Il est facile de confondre le gardien du cimetière avec un clone de Stardew Valley déguisé pour Halloween, mais sautez ce petit délice macabre à vos risques et périls. Je l'ai téléchargé par curiosité, et un faible pour les jeux où je peux régner sur la vie de petites personnes, et ensuite je savais qu'il était 2 heures du matin et que je récoltais de la graisse humaine pour terminer ma collection de bougies.

Parce que c'est comme ça que ça commence avec Graveyard Keeper. Une minute, vous êtes une personne normale qui, à la suite d'une tournure des événements déroutante, s'est retrouvée dans le rôle de gardien de cimetière d'un petit village. Vous récupérez les cadavres, réparez les pierres tombales, abattez des arbres pour fabriquer un tronc pour ses affaires. Mais bon, il s'avère que pour rentrer à la maison, il faut plaire à certaines personnes. Pour obtenir les matériaux et les ressources nécessaires pour y parvenir, vous aurez besoin d'argent, et tout à coup vous élevez des abeilles, cultivez des carottes pour un âne communiste et retirez les intestins, les os et les crânes des corps et les brûlez plutôt que de gâcher l'alignement parfait de votre cimetière.

Pas d'os à ce sujet

Je ne faisais pas que caresser des cadavres pour le frisson, pas totalement de toute façon, c'est juste que pour débloquer la richesse des arbres de compétences du jeu, vous avez besoin de points technologiques de toutes sortes. Les points bleus, qui correspondent à la foi et sont les plus difficiles à gagner, peuvent être acquis en faisant des choses comme étudier les parties du corps dans le sous-sol de l'église ou en montrant votre foi en fabriquant des bougies. Bougies avec une « eau de cadavre » distincte.



Le pire, c'est que Graveyard Keeper distribue sa chair de poule si lentement qu'il se faufile en quelque sorte sur vous et semble tout à fait raisonnable. Habituellement, dans les jeux, je suis un abruti complet, un goody-two-shoes qui agonise sur n'importe quel arbre de dialogue ou action qui ne me fait pas ressembler à l'un des saints anges lors d'une très bonne journée. Maintenant, j'ai un commerce florissant de chair humaine, grâce à du papier d'emballage et à un tampon de viande toujours aussi louche. Faire tout cet artisanat et cette collecte infâmes est également très satisfaisant. Vous pouvez prétendre que vous le faites pour reconstruire l'église et la foi des locaux pour ouvrir un portail pour retrouver le chemin du retour, pour aider un homme maudit ou une vieille sorcière confuse, mais en réalité vous y êtes pour le pur plaisir de déverrouiller de nouvelles compétences ou regarder votre petit chalet devenir son propre petit domaine.
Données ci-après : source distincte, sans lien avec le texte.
Lemma get_output_directory_dot_files d name :
  endswith "/" d = false → str_in "/" name = false →
  get_output_directory (join (join d "dot_files") name) = d.
Proof.
  intros Hd Hn. unfold get_output_directory.
  rewrite (dirname_join (join d "dot_files") name);
    [|by apply join_no_trailing_slash|done].
  rewrite basename_join by done. simpl. by apply dirname_join.
Qed.

Lemma get_output_directory_plain d name :
  endswith "/" d = false → str_in "/" name = false →
  basename d ≠ "dot_files" →
  get_output_directory (join d name) = d.
Proof.
  intros Hd Hn Hb. unfold get_output_directory. rewrite dirname_join by done.
  by apply String.eqb_neq in Hb as ->.
Qed.

End PlacementFacts.

(** X5: the listing of a dot file kept in [d/dot_files] is written into
    [d], under the name of the dot file with [_relationships.txt] in
    place of the extension, and it is there that it is looked for
    afterwards; the combined file of [d/dot_files] goes to [d] as well. *)
Theorem listing_leaves_dot_files
    (fs : FS.store) (graph : Graph) (d stem : string) :
  endswith "/" d = false →
  str_in "/" stem = false →
  all_chars is_dot stem = false →
  get_output_directory (join (join d "dot_files") (stem +:+ ".dot")) = d
  ∧ get_output_dir_for_combined_file (join d "dot_files") = d
  ∧ generate_function_relationships_text fs graph
      (join (join d "dot_files") (stem +:+ ".dot"))
    = match write_relationships_to_file fs
              (join d (stem +:+ "_relationships.txt"))
              (extract_relationships_from_edges graph
                 (create_node_to_function_mapping graph)
                 (str_in "_icgraph" (join (join d "dot_files") (stem +:+ ".dot"))))
              (join (join d "dot_files") (stem +:+ ".dot"))
              (str_in "_icgraph" (join (join d "dot_files") (stem +:+ ".dot")))
      with
      | Some fs' => (fs', Some (join d (stem +:+ "_relationships.txt")))
      | None => (fs, None)
      end
  ∧ find_relationship_files fs [join (join d "dot_files") (stem +:+ ".dot")]
    = (if FS.exists_ fs (join d (stem +:+ "_relationships.txt"))
       then [join d (stem +:+ "_relationships.txt")] else []).
Proof.
  intros Hd Hs Hdots.
  assert (str_in "/" (stem +:+ ".dot") = false) as Hname by (by apply no_char_app).
  pose proof (get_output_directory_dot_files d _ Hd Hname) as Hout.
  assert (listing_path (join (join d "dot_files") (stem +:+ ".dot"))
          = join d (stem +:+ "_relationships.txt")) as Hlist
    by (by rewrite listing_path_join, Hout).
  split; [done|]. split.
  { unfold get_output_dir_for_combined_file.
    rewrite basename_join by done. simpl. by apply dirname_join. }
  split.
  - unfold generate_function_relationships_text.
    fold (listing_path (join (join d "dot_files") (stem +:+ ".dot"))).
    by rewrite Hlist.
  - rewrite find_relationship_files_spec. simpl.
    rewrite filter_cons, filter_nil, Hlist.
    by destruct (FS.exists_ fs _).
Qed.
(** * HSPARC: capture, sealing and analysis core

    A shallow embedding of the parts of the HSPARC sources that the
    specification makes promises about:

    - [PyStr], [PyNum]:  the Python string and number operations used
    - [StudyEncryption]: [hsparc/utils/study_encryption.py]
    - [Db]:              the rows of [hsparc/models/db.py]
    - [Gamepad]:         [hsparc/input/gamepad.py] (v1.0.7)
    - [Calibration]:     [controller_calibration_dialog.py] (v1.0.7)
    - [Capture]:         [RecorderWindow._start] of [hsparc/ui/recorder.py]
                         and [ObserverWindow._start_session] of
                         [observer.py] (v1.0.7)
    - [Numpy]:           the numpy operations of the analysis
    - [Analyzer]:        alignment and pairwise analysis of
                         [hsparc/analysis/comprehensive_analyzer.py] and
                         [hsparc/analysis/convergence.py]
    - [TimeSeries]:      [hsparc/utils/timeseries_converter.py]
    - [SealingFacts], [ReaderFacts], [CaptureFacts], [AlignmentFacts],
      [SeriesFacts], [ConvergenceFacts]: further properties of the same
      sources, and of [encrypt_study_folder], [convert_button_events],
      [get_time_axis], [get_sample_count] and the windows and events of
      [convergence.py]

    Conventions.  Python [str] is [string]; Python [bytes] is a list of
    [Byte.byte]; a Python exception is a value carried by the result
    type of the function that raises it; the file system is a finite map
    from path strings to file contents; the database is the list of its
    rows in commit order; a float is an exact rational and an array is a
    list.  The packages [cryptography], [evdev] and [scipy] are
    parameters of the sections that use them. *)

From Stdlib Require Import ZArith QArith Qround Qabs Lia Lqa List String Ascii.
From Stdlib Require Import Strings.Byte.
From Stdlib Require Import Sorting.Sorted.
From stdpp Require Import gmap strings list pretty.

Abbreviation bytes := (list Byte.byte).

(** ** Python string helpers used by the sources *)

Module PyStr.

Local Open Scope string_scope.

(** [s.startswith(p)] *)
Fixpoint startswith (p s : string) : bool :=
  match p with
  | EmptyString => true
  | String a p' =>
      match s with
      | EmptyString => false
      | String b s' => if Ascii.eqb a b then startswith p' s' else false
      end
  end.

(** Worker of [str.replace]: scan [s] left to right; [skip] counts the
    characters of an occurrence of [old] that was just matched and that
    are still to be passed over. *)
Fixpoint replace_from (old new : string) (skip : nat) (s : string) : string :=
  match s with
  | EmptyString => EmptyString
  | String c s' =>
      match skip with
      | S k => replace_from old new k s'
      | O =>
          if startswith old s
          then new ++ replace_from old new (String.length old - 1) s'
          else String c (replace_from old new 0 s')
      end
  end.

(** [s.replace(old, new)] for a non-empty [old]: every non-overlapping
    occurrence of [old], found left to right, is replaced by [new]. *)
Definition replace (old new s : string) : string := replace_from old new 0 s.

(** ['/' in s] *)
Fixpoint has_slash (s : string) : bool :=
  match s with
  | EmptyString => false
  | String c s' => if Ascii.eqb c "/" then true else has_slash s'
  end.

(** [os.path.basename(p)] (posixpath): the part of [p] after its last
    ['/'], all of [p] when it has none. *)
Fixpoint basename (p : string) : string :=
  match p with
  | EmptyString => EmptyString
  | String c p' =>
      if has_slash p' then basename p'
      else if Ascii.eqb c "/" then p' else p
  end.

(** [s.endswith(suffix)] *)
Fixpoint endswith (suffix s : string) : bool :=
  if String.eqb s suffix then true
  else match s with
       | EmptyString => false
       | String _ s' => endswith suffix s'
       end.

(** [s.endswith('/')] *)
Fixpoint ends_with_slash (s : string) : bool :=
  match s with
  | EmptyString => false
  | String c EmptyString => Ascii.eqb c "/"
  | String _ s' => ends_with_slash s'
  end.

End PyStr.

(** ** Python number conversions; a float is read as an exact rational *)

Module PyNum.

(** [int(x)] on a float: truncation toward zero. *)
Definition py_int (x : Q) : Z := if Qle_bool 0 x then Qfloor x else Qceiling x.

(** [round(x)] on a float: to the nearest integer, ties to the even one. *)
Definition py_round (x : Q) : Z :=
  let f := Qfloor x in
  match ((x - inject_Z f) ?= (1 # 2))%Q with
  | Lt => f
  | Gt => (f + 1)%Z
  | Eq => if Z.even f then f else (f + 1)%Z
  end.

End PyNum.

(** ** [hsparc/utils/study_encryption.py] *)

Module StudyEncryption.

Local Open Scope string_scope.

(** Exceptions that the sealing code can end with. *)
Inductive exn : Type :=
| FileNotFoundError (path : string)
| IsADirectoryError (path : string)
| OSError (path : string)
| MemoryError
| ValueError (msg : string).

Inductive outcome (A : Type) : Type :=
| Return (a : A)
| Raise (e : exn).
Arguments Return {A} a.
Arguments Raise {A} e.

(** What the operating system does to one call: each flag makes the
    named step raise.  [fault_write = Some n] lets [f.write] fail after
    [n] bytes reached the file (a full disk). *)
Record io_env : Type := {
  entropy : bytes;            (* os.urandom and the clock, read by Fernet.encrypt *)
  fault_read : bool;          (* open(path, 'rb') / f.read() raises *)
  fault_seal : bool;          (* fernet.encrypt raises (out of memory) *)
  fault_open_write : bool;    (* open(path, 'wb') raises before creating the file *)
  fault_write : option nat;   (* f.write raises after that many bytes *)
  fault_remove : bool         (* os.remove raises *)
}.

Definition no_faults (r : bytes) : io_env :=
  {| entropy := r; fault_read := false; fault_seal := false;
     fault_open_write := false; fault_write := None; fault_remove := false |}.

(** Computations that read the environment, update the file system and
    may raise. *)
Definition io (A : Type) : Type :=
  io_env -> gmap string bytes -> gmap string bytes * outcome A.

Definition ret {A} (a : A) : io A := fun _ fs => (fs, Return a).

Definition bind {A B} (m : io A) (k : A -> io B) : io B :=
  fun env fs =>
    match m env fs with
    | (fs', Return a) => k a env fs'
    | (fs', Raise e) => (fs', Raise e)
    end.

Definition raise {A} (e : exn) : io A := fun _ fs => (fs, Raise e).

#[export] Instance io_ret : MRet io := @ret.
#[export] Instance io_bind : MBind io := fun A B k m => bind m k.

(** [with open(path, 'rb') as f: data = f.read()] *)
Definition read_file (path : string) : io bytes :=
  fun env fs =>
    if fault_read env then (fs, Raise (OSError path))
    else match fs !! path with
         | Some data => (fs, Return data)
         | None => (fs, Raise (FileNotFoundError path))
         end.

(** [with open(path, 'wb') as f: f.write(data)].  Opening creates or
    truncates the file, so a write that fails leaves what was written so
    far; a path that is empty or names a directory cannot be opened. *)
Definition write_file (path : string) (data : bytes) : io unit :=
  fun env fs =>
    if String.eqb path "" then (fs, Raise (FileNotFoundError path))
    else if PyStr.ends_with_slash path then (fs, Raise (IsADirectoryError path))
    else if fault_open_write env then (fs, Raise (OSError path))
    else match fault_write env with
         | Some n => (<[path := take n data]> fs, Raise (OSError path))
         | None => (<[path := data]> fs, Return tt)
         end.

(** [os.remove(path)] *)
Definition os_remove (path : string) : io unit :=
  fun env fs =>
    if fault_remove env then (fs, Raise (OSError path))
    else match fs !! path with
         | Some _ => (delete path fs, Return tt)
         | None => (fs, Raise (FileNotFoundError path))
         end.

(** The error [decrypt_file] raises when the token does not
    authenticate: the specification's [BadPinOrTampered]. *)
Definition BadPinOrTampered : exn := ValueError "Invalid PIN or corrupted file".

(** A stand-in for the [cryptography] package, used to run the sealing
    code on concrete files: the key is salt and password joined, a token
    is the key followed by the plaintext. *)
Definition demo_pbkdf2 (salt : bytes) (iterations length : N) (password : bytes) : bytes :=
  salt ++ password.
Definition demo_b64encode (b : bytes) : bytes := b.
Definition demo_encrypt (key entropy data : bytes) : bytes := key ++ data.
Fixpoint demo_strip (key token : bytes) : option bytes :=
  match key with
  | [] => Some token
  | a :: key' =>
      match token with
      | [] => None
      | b :: token' => if Byte.eqb a b then demo_strip key' token' else None
      end
  end.
Definition demo_decrypt (key token : bytes) : option bytes := demo_strip key token.

Section Sealing.

(** The [cryptography] package: PBKDF2-HMAC-SHA256, url-safe base64,
    and Fernet's [encrypt] and [decrypt] ([None] is [InvalidToken]). *)
Variable pbkdf2_hmac_sha256 : bytes -> N -> N -> bytes -> bytes.
Variable urlsafe_b64encode : bytes -> bytes.
Variable fernet_encrypt : bytes -> bytes -> bytes -> bytes.
Variable fernet_decrypt : bytes -> bytes -> option bytes.

Definition derive_key_from_pin (study_id pin : string) : bytes :=
  let salt := list_byte_of_string study_id in
  urlsafe_b64encode
    (pbkdf2_hmac_sha256 salt 100000 32 (list_byte_of_string pin)).

(** [fernet.encrypt(data)] *)
Definition seal (key data : bytes) : io bytes :=
  fun env fs =>
    if fault_seal env then (fs, Raise MemoryError)
    else (fs, Return (fernet_encrypt key (entropy env) data)).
Le jeu a ses petites irritations ; ce n'est pas toujours clair ce que vous devez faire ou quand, mais ce ne sont que des grains de terre dans les bottes d'autopsie par ailleurs confortables. Ils ne vous empêcheront pas de vous asseoir pour forger une pioche et de vous retrouver les cheveux moites et gras à 2 heures du matin, louchant sur la recette du poisson cuit au four et vous demandant s'il est temps pour le camarade âne d'apporter un autre corps.

Graveyard Keeper est maintenant disponible sur PC et Xbox One.